Of course, the other option would be the KDE and GNOME experience on the BSDs slowly degrading over time, but I think especially FreeBSD is keen to avoid that fate, while OpenBSD and NetBSD seem a bit more hands-off in the desktop space. FreeBSD is investing heavily in its usability as a desktop operating system, and that’s simply going to mean getting Wayland support up to snuff. Not only will KDE and GNOME slowly depend more and more on Wayland, Xorg itself will also become less maintained than it already is.
Sometimes, the current just takes you where it’s going.

drm-kmod basically implements the Linux graphics stack. Since, kwin is its own display server, Xorg is just a pointless middle-man between kwin and drm-kmod when drm-kmod is used. I am sure KDE would prefer to focus their efforts on Wayland only.
GNOME is even further down that road. But they drag in not only DRM but also Systemd. More and more, Linux is replacing POSIX as the minimum target platform for free software. You need DRM to support the GUI and other Linux kernel features to support containers. FreeBSD not only support DRM and OCI containers but other Linux system calls via Linuxalator. It is almost becoming an alternative Linux implementation.
Good to see KDE Plasma 6 with Wayland now running on FreeBSD. It’s a big step since X11 is being phased out, and having clear documentation from Adriaan de Groot will help more BSD users adopt it smoothly.
Setting it up is fairly straight-forward. Technically using SDDM as a display manager works, but there’s currently a bug that kills Wayland desktops if ctrl-c is pressed, which is why it currently isn’t the recommended setup.
I have given it a go, and it generally works quite well.

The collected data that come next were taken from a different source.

(** X16: a download into a valid host image of the buffer's shape puts in
    every pixel byte of the image the device byte of the same row and
    column, leaves every host byte outside the image's rows as it was, and
    does not consume the data: a second download into the same image
    leaves host memory exactly as the first one did. *)
Theorem download_reads_device (img : image_t) (w : World) :
  compareShape this img = true ->
  valid_image img ->
  let w1 := snd (download this img w) in
  let w2 := snd (download this img w1) in
  (forall r c, 0 <= r < height img ->
     0 <= c < width img * depth img * itemSize img ->
     host_mem w1 (pixel_addr img r c)
     = dev_mem w (GPUImage_data this + r * __pitch this + c))
  /\ (forall a, ~ in_image img a -> host_mem w1 a = host_mem w a)
  /\ (forall a, host_mem w2 a = host_mem w1 a).
Proof.
  intros Hs Hv w1 w2. subst w1 w2.
  rewrite (download_valid this Halloc Hpitch img w Hs Hv). cbn [snd].
  rewrite (download_valid this Halloc Hpitch img _ Hs Hv).
  cbn [snd host_mem dev_mem set_host_mem emit].
  set (row := width img * depth img * itemSize img).
  set (n := Z.to_nat (height img)).
  destruct Hv as (Hh & _ & _ & _ & Hp & _). fold row in Hp.
  assert (Hin : forall (m : Mem) r c, 0 <= r < height img -> 0 <= c < row ->
            copy_rows n (dev_mem w) (get (__ptr_dev this)) (__pitch this)
              (data img) (pitch img) row m (pixel_addr img r c)
            = dev_mem w (GPUImage_data this + r * __pitch this + c)).
  { intros m r c Hr Hc. unfold pixel_addr, GPUImage_data.
    rewrite <- (Z2Nat.id r) by lia. apply copy_rows_inside; subst n; lia. }
  assert (Hout : forall (m : Mem) a, ~ in_image img a ->
            copy_rows n (dev_mem w) (get (__ptr_dev this)) (__pitch this)
              (data img) (pitch img) row m a = m a).
  { intros m a Ha. apply copy_rows_outside. intros r Hr [H1 H2]. apply Ha.
    exists (Z.of_nat r), (a - (data img + Z.of_nat r * pitch img)).
    fold row. unfold pixel_addr. subst n. repeat split; lia. }
  split; [intros r c Hr Hc; now apply Hin|].
  split; [intros a Ha; now apply Hout|].
  intros a.
  destruct (copy_rows_written_or_kept n (dev_mem w) (get (__ptr_dev this)) (__pitch this)
              (data img) (pitch img) row
              (copy_rows n (dev_mem w) (get (__ptr_dev this)) (__pitch this)
                 (data img) (pitch img) row (host_mem w))
              (host_mem w) a) as [E|[E _]]; exact E.
Qed.

End HostSide.

(** ** One buffer, one allocation *)

Lemma frees_only_null_app (f1 f2 : list Event) :
  frees_only_null f1 -> frees_only_null f2 -> frees_only_null (f1 ++ f2).
Proof. intros H1 H2 q Hq. now rewrite List.filter_app, H1, H2. Qed.

Lemma frees_only_null_fixed (fr : list Event) :
  List.filter is_malloc_or_free fr = [] -> frees_only_null fr.
Proof.
  intros H q Hq. induction fr as [|e fr IH]; [reflexivity|].
  cbn in H |- *. destruct e; cbn in H |- *; try discriminate H; now apply IH.
Qed.

Lemma owns_since_fixed (w0 : World) (b : GPUImage) (w w' : World) :
  owns_since w0 b w -> fixed_store w w' -> owns_since w0 b w'.
Proof.
  intros ((i & Hc & Hb) & Hl & fr & Ht & Hfr) (Hl' & Hb' & fr' & Ht' & Hfr').
  split; [exists i; now rewrite Hb'|].
  split; [now rewrite Hl'|].
  exists (fr' ++ fr). split; [now rewrite Ht', Ht, List.app_assoc|].
  apply frees_only_null_app; [now apply frees_only_null_fixed|exact Hfr].
Qed.

Section OneAllocation.

Context {rt : CudaRuntime}.

(** [allocate] on a buffer that owns nothing, or only a null pointer. *)
Lemma allocate_owns (this : GPUImage) (w : World) :
  ctrl (__ptr_dev this) = None
  \/ (exists i, ctrl (__ptr_dev this) = Some i /\ blocks w !! i = Some (0, 1%nat)) ->
  owns_since w (fst (allocate this w)) (snd (allocate this w)).
Proof.
  intros Hold.
  unfold allocate, bind, cudaMallocPitch. cbn [dev_live emit].
  set (ev := EvMallocPitch (row_bytes this) (to_size_t (__height this))).
  assert (Hassign : forall (buf : Z) (w1 : World),
            blocks w1 = blocks w ->
            let r := (shared_ptr_release (__ptr_dev this)
                        (set_blocks (blocks w1 ++ [(buf, 1%nat)]) w1)) in
            blocks (snd r) !! length (blocks w1) = Some (buf, 1%nat)
            /\ dev_live (snd r) = dev_live w1
            /\ exists fr, trace (snd r) = fr ++ trace w1 /\ frees_only_null fr).
  { intros buf w1 Hb1 r. subst r. destruct Hold as [Hn|(i & Hc & Hl)].
    - unfold shared_ptr_release. rewrite Hn. cbn [ret snd blocks set_blocks dev_live trace].
      split; [now rewrite list_lookup_middle|]. split; [reflexivity|].
      exists []. split; [reflexivity|]. now intros q Hq.
    - pose proof (lookup_lt_Some _ _ _ Hl) as Hi.
      destruct (shared_ptr_release_last (__ptr_dev this)
                  (set_blocks (blocks w1 ++ [(buf, 1%nat)]) w1) i 0 Hc)
        as (w' & -> & _ & _ & Hb & Ht & Hv).
      { cbn [blocks set_blocks]. rewrite Hb1. now apply lookup_app_l_Some. }
      cbn [snd]. cbn [blocks set_blocks dev_live trace] in Hb, Ht, Hv.
      split; [|split; [exact Hv|]].
      + rewrite Hb, list_lookup_insert_ne by (rewrite Hb1; lia).
        now rewrite list_lookup_middle.
      + exists [EvFree 0]. split; [exact Ht|].
        intros q Hq. cbn [List.filter is_free_of].
        now replace (0 =? q) with false by (symmetry; apply Z.eqb_neq; lia). }
  destruct (cudaMallocPitch_rt (dev_live w) (row_bytes this) (to_size_t (__height this)))
    as [p q|e].
  - unfold shared_ptr_make.
    set (w1 := if p =? 0 then emit ev w else set_dev_live (p :: dev_live w) (emit ev w)).
    assert (Hb1 : blocks w1 = blocks w) by (subst w1; now destruct (p =? 0)).
    assert (Hl1 : dev_live w1 = if p =? 0 then dev_live w else p :: dev_live w)
      by (subst w1; now destruct (p =? 0)).
    assert (Ht1 : trace w1 = [ev] ++ trace w) by (subst w1; now destruct (p =? 0)).
    destruct (Hassign p w1 Hb1) as (Hlk & Hdl & fr & Ht & Hfr).
    destruct (shared_ptr_release _ _) as [[] w3]. cbn [snd] in Hlk, Hdl, Ht.
    cbn [cudaError_eqb ret fst snd].
    split; [|split].
    + exists (length (blocks w1)). now split.
    + cbn [unallocated set_allocation __ptr_dev get GPUImage_data].
      now rewrite Hdl, Hl1.
    + exists (fr ++ [ev]). split; [now rewrite Ht, Ht1, List.app_assoc|].
      apply frees_only_null_app; [exact Hfr|]. now intros q' Hq'.
  - unfold shared_ptr_make.
    set (w1 := emit ev w).
    destruct (Hassign 0 w1 eq_refl) as (Hlk & Hdl & fr & Ht & Hfr).
    destruct (shared_ptr_release _ _) as [[] w3]. cbn [snd] in Hlk, Hdl, Ht.
    destruct (cudaError_eqb e cudaSuccess); cbn [ret cerr modify fst snd].
    + split; [|split].
      * exists (length (blocks w1)). now split.
      * cbn [unallocated set_allocation __ptr_dev get GPUImage_data]. now rewrite Hdl.
      * exists (fr ++ [ev]). split; [now rewrite Ht, <- List.app_assoc|].
        apply frees_only_null_app; [exact Hfr|]. now intros q' Hq'.
    + split; [|split].
      * exists (length (blocks w1)). now split.
      * cbn [unallocated set_allocation __ptr_dev get GPUImage_data dev_live emit].
        now rewrite Hdl.
      * eexists (_ :: fr ++ [ev]). split.
        -- cbn [trace emit app]. now rewrite Ht, <- List.app_assoc.
        -- apply (frees_only_null_app [_]); [now intros q' Hq'|].
           apply frees_only_null_app; [exact Hfr|]. now intros q' Hq'.
Qed.

Lemma upload_tail_fixed (b : GPUImage) (img : image_t) (w : World) :
  fst (upload_tail b img w) = b /\ fixed_store w (snd (upload_tail b img w)).
Proof.
  unfold upload_tail. destruct (compareShape b img).
  - unfold bind.
    pose proof (cudaMemcpy2D_fixed (get (__ptr_dev b)) (__pitch b) (data img)
                  (to_size_t (pitch img)) (row_bytes b) (to_size_t (__height b))
                  cudaMemcpyHostToDevice w) as Hf.
    destruct (cudaMemcpy2D _ _ _ _ _ _ _ w) as [e w1]. cbn [snd] in Hf.
    pose proof (checkError_fixed e w1) as Hf2.
    destruct (checkError e w1) as [[] w2]. cbn [fst snd ret] in *.
    split; [reflexivity|exact (fixed_store_trans _ _ _ Hf Hf2)].
  - unfold bind, cerr, modify, ret. cbn [fst snd].
    split; [reflexivity|now apply fixed_store_emit].
Qed.

Lemma upload_steps (this : GPUImage) (img : image_t) (w : World) :
  upload this img w =
  if unallocated this
  then upload_tail
         (fst (allocate (set_shape (height img) (width img) (depth img)
                           (itemSize img) this) w))
         img
         (snd (allocate (set_shape (height img) (width img) (depth img)
                           (itemSize img) this) w))
  else upload_tail this img w.
Proof.
  unfold upload, upload_tail, bind. destruct (unallocated this).
  - now destruct (allocate _ w).
  - reflexivity.
Qed.

Lemma owns_since_trans (w0 w1 w2 : World) (b0 b : GPUImage) :
  owns_since w0 b0 w1 -> unallocated b0 = true ->
  owns_since w1 b w2 -> owns_since w0 b w2.
Proof.
  intros (_ & Hl1 & fr1 & Ht1 & Hfr1) Hu (Hs & Hl2 & fr2 & Ht2 & Hfr2).
  rewrite Hu in Hl1.
  split; [exact Hs|]. split; [now rewrite Hl2, Hl1|].
  exists (fr2 ++ fr1). split; [now rewrite Ht2, Ht1, List.app_assoc|].
  now apply frees_only_null_app.
Qed.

Unfortunately all my PCS are laptops and laptops are a less than optimal setup.
It is getting close to the point I could use it as a daily driver again, like I used to
@Drumhellar
FreeBSD has been making quite a serious push towards laptops lately. Perhaps it will begin working again.

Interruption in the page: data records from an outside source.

(** * scisample: samplers, base-sampler checks, downselection and helpers

    A shallow embedding of the Python sources
      - [scisample/utils.py]
      - [scisample/interface.py]
      - [scisample/base_sampler.py]
      - [scisample/random.py]
      - [bin/pgen_scisample.py]
    together with the properties their specification states about them.

    Conventions of the embedding.
      - A Python [dict] keeps insertion order, so it is an association list
        whose keys are pairwise different ([dict_wf]); [dict_set] overwrites
        in place or appends, as Python does.
      - A raised exception is the [Raise] case of [result]; code that can
        raise lives in the error monad [result].
      - Python floats are IEEE 754 binary64 numbers, [spec_float] at
        precision 53 with its rounded operations; an integer too large for
        a float raises [OverflowError] when it is converted.
      - [random.random()] is a stream of fractions read through a counter
        that is threaded through the code. *)

From Stdlib Require Import ZArith Lia String Ascii List.
From Stdlib Require Import Floats.SpecFloat.
From Stdlib Require Import DecimalString.
From stdpp Require Import base option list strings.

Set Default Proof Using "Type".
Local Open Scope string_scope.

(* ===================================================================== *)
(** * Python values, exceptions and dictionaries *)
(* ===================================================================== *)

Module Py.

(** Exceptions raised by the modelled code; each carries what the source
    puts into it. *)
Inductive exn : Type :=
| KeyError (key : string)
| IndexError
| TypeError
| ValueError
| OverflowError
| AttributeError (msg : string)
| FileNotFoundError (path : string)
| ValidationError
| SamplingError (msg : string)      (* raised by [log_and_raise_exception] *)
| Exception (msg : string).         (* a plain [raise Exception(msg)]     *)

Inductive result (A : Type) : Type :=
| Ok (a : A)
| Raise (e : exn).
Arguments Ok {A} a.
Arguments Raise {A} e.

#[export] Instance result_ret : MRet result := fun A a => Ok a.
#[export] Instance result_bind : MBind result := fun A B k m =>
  match m with
  | Ok a => k a
  | Raise e => Raise e
  end.

(** [mapM f l]: a list comprehension whose body can raise; the first
    exception ends it. *)
Fixpoint mapM {A B} (f : A -> result B) (l : list A) : result (list B) :=
  match l with
  | [] => Ok []
  | a :: l' => b ← f a; bs ← mapM f l'; Ok (b :: bs)
  end.

(** A [for] loop whose body can raise, threading an accumulator. *)
Fixpoint foldlM {A B} (f : B -> A -> result B) (l : list A) (b : B)
  : result B :=
  match l with
  | [] => Ok b
  | a :: l' => b' ← f b a; foldlM f l' b'
  end.

(** ** Floats

    A Python float is a binary64 number: a signed zero, a signed infinity,
    a NaN, or a finite number with a mantissa of at most 53 bits.  The
    operations round to nearest, ties to even; a comparison with a NaN is
    false. *)
Definition float : Type := spec_float.

Definition float_prec : Z := 53.
Definition float_emax : Z := 1024.

Definition float_add : float -> float -> float := SFadd float_prec float_emax.
Definition float_sub : float -> float -> float := SFsub float_prec float_emax.
Definition float_mul : float -> float -> float := SFmul float_prec float_emax.
Definition float_sqrt : float -> float := SFsqrt float_prec float_emax.

(** [x < y] and [x <= y] as tests. *)
Definition float_lt (x y : float) : bool := SFltb x y.
Definition float_le (x y : float) : bool := SFleb x y.

(** [0.0] *)
Definition float_zero : float := S754_zero false.

(** [m * 2**e] rounded to a float; [float_of_Z z] is [float(z)] before
    the overflow check. *)
Definition float_of_dyadic (m e : Z) : float :=
  binary_normalize float_prec float_emax m e false.

Definition float_of_Z (z : Z) : float := float_of_dyadic z 0.

(** [math.isfinite(x)] *)
Definition isfinite (x : float) : bool :=
  match x with
  | S754_zero _ | S754_finite _ _ _ => true
  | S754_infinity _ | S754_nan => false
  end.

(** Scalars as YAML delivers them: integers, floats and strings. *)
Inductive scalar : Type :=
| SInt (z : Z)
| SFloat (q : float)
| SStr (s : string).

(** Dictionary keys.  YAML keys may be integers, which is what
    [_check_variables_strings] guards against. *)
Inductive key : Type :=
| KStr (s : string)
| KInt (z : Z).

#[export] Instance key_eq_dec : EqDecision key.
Proof. solve_decision. Defined.

#[export] Instance float_eq_dec : EqDecision float.
Proof. solve_decision. Defined.

#[export] Instance scalar_eq_dec : EqDecision scalar.
Proof. solve_decision. Defined.

(** [str(n)] for an integer. *)
Definition str_of_Z (z : Z) : string :=
  NilZero.string_of_int (Z.to_int z).

(** [str(k)] for a key; a string is its own [str]. *)
Definition str_of_key (k : key) : string :=
  match k with
  | KStr s => s
  | KInt z => str_of_Z z
  end.

Definition isinstance_str (k : key) : bool :=
  match k with KStr _ => true | KInt _ => false end.

(** ** Insertion-ordered dictionaries *)

Definition dict (V : Type) : Type := list (key * V).

Definition keys {V} (d : dict V) : list key := d.*1.

Definition dict_wf {V} (d : dict V) : Prop := NoDup (keys d).

Fixpoint dict_get {V} (d : dict V) (k : key) : option V :=
  match d with
  | [] => None
  | (k', v) :: d' => if decide (k = k') then Some v else dict_get d' k
  end.

Definition dict_mem {V} (d : dict V) (k : key) : bool :=
  bool_decide (is_Some (dict_get d k)).

(** [d[k] = v]: overwrite where the key stands, otherwise append. *)
Fixpoint dict_set {V} (d : dict V) (k : key) (v : V) : dict V :=
  match d with
  | [] => [(k, v)]
  | (k', v') :: d' =>
      if decide (k = k') then (k', v) :: d' else (k', v') :: dict_set d' k v
  end.

(** [d.update(e)]. *)
Definition dict_update {V} (d e : dict V) : dict V :=
  fold_left (fun acc kv => dict_set acc kv.1 kv.2) e d.

(** [d[k]] as an expression: [KeyError] when the key is missing. *)
Definition dict_index {V} (d : dict V) (k : key) : result V :=
  match dict_get d k with
  | Some v => Ok v
  | None => Raise (KeyError (str_of_key k))
  end.

End Py.
Export Py.

(* ===================================================================== *)
(** * [scisample/utils.py] *)
(* ===================================================================== *)

Module Utils.

(** ** Strings as the helpers use them

    Strings are byte strings; [is_space] is Python's [str.isspace] on the
    ASCII range (tab, line feed, vertical tab, form feed, carriage return,
    the four separators 28..31 and the blank). *)

Definition is_space (c : ascii) : bool :=
  let n := nat_of_ascii c in
  ((9 <=? n)%nat && (n <=? 13)%nat) || ((28 <=? n)%nat && (n <=? 32)%nat).

Definition comma : ascii := ","%char.
Definition newline : ascii := ascii_of_nat 10.

Fixpoint lstrip (s : string) : string :=
  match s with
  | "" => ""
  | String c s' => if is_space c then lstrip s' else s
  end.

Fixpoint rstrip (s : string) : string :=
  match s with
  | "" => ""
  | String c s' =>
      match rstrip s' with
      | "" => if is_space c then "" else String c ""
      | r => String c r
      end
  end.

(** [s.strip()] *)
Definition strip (s : string) : string := rstrip (lstrip s).

(** [s.split(sep)] for a one-character separator; the empty string splits
    into one empty field. *)
Fixpoint split (sep : ascii) (s : string) : list string :=
  match s with
  | "" => [""]
  | String c s' =>
      if Ascii.eqb c sep then "" :: split sep s'
      else match split sep s' with
           | h :: t => String c h :: t
           | [] => [String c ""]
           end
  end.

Somebody on a FreeBSD FB group I’m in gave me instructions for enabling the lid switch on Dell laptops, which I promptly forgot, but I’ve always had issues with WiFi in FreeBSD anyways. Even 14.3 with its much improved WiFi stack still gives me issues on my current laptop.
So Linux for me i guess.
“published a short but detailed guide”
What does adjust and create a script mean? The average user being turned away again because no clear instruction that kills the curiosity!
@RemusRM
It says create a script “with this content” and then shows you exactly what it needs to contain. These are pretty clear instructions unless you do not know how to edit a text file on Linux. If that is the case, perhaps you should not be running KDE in Wayland on FreeBSD just yet.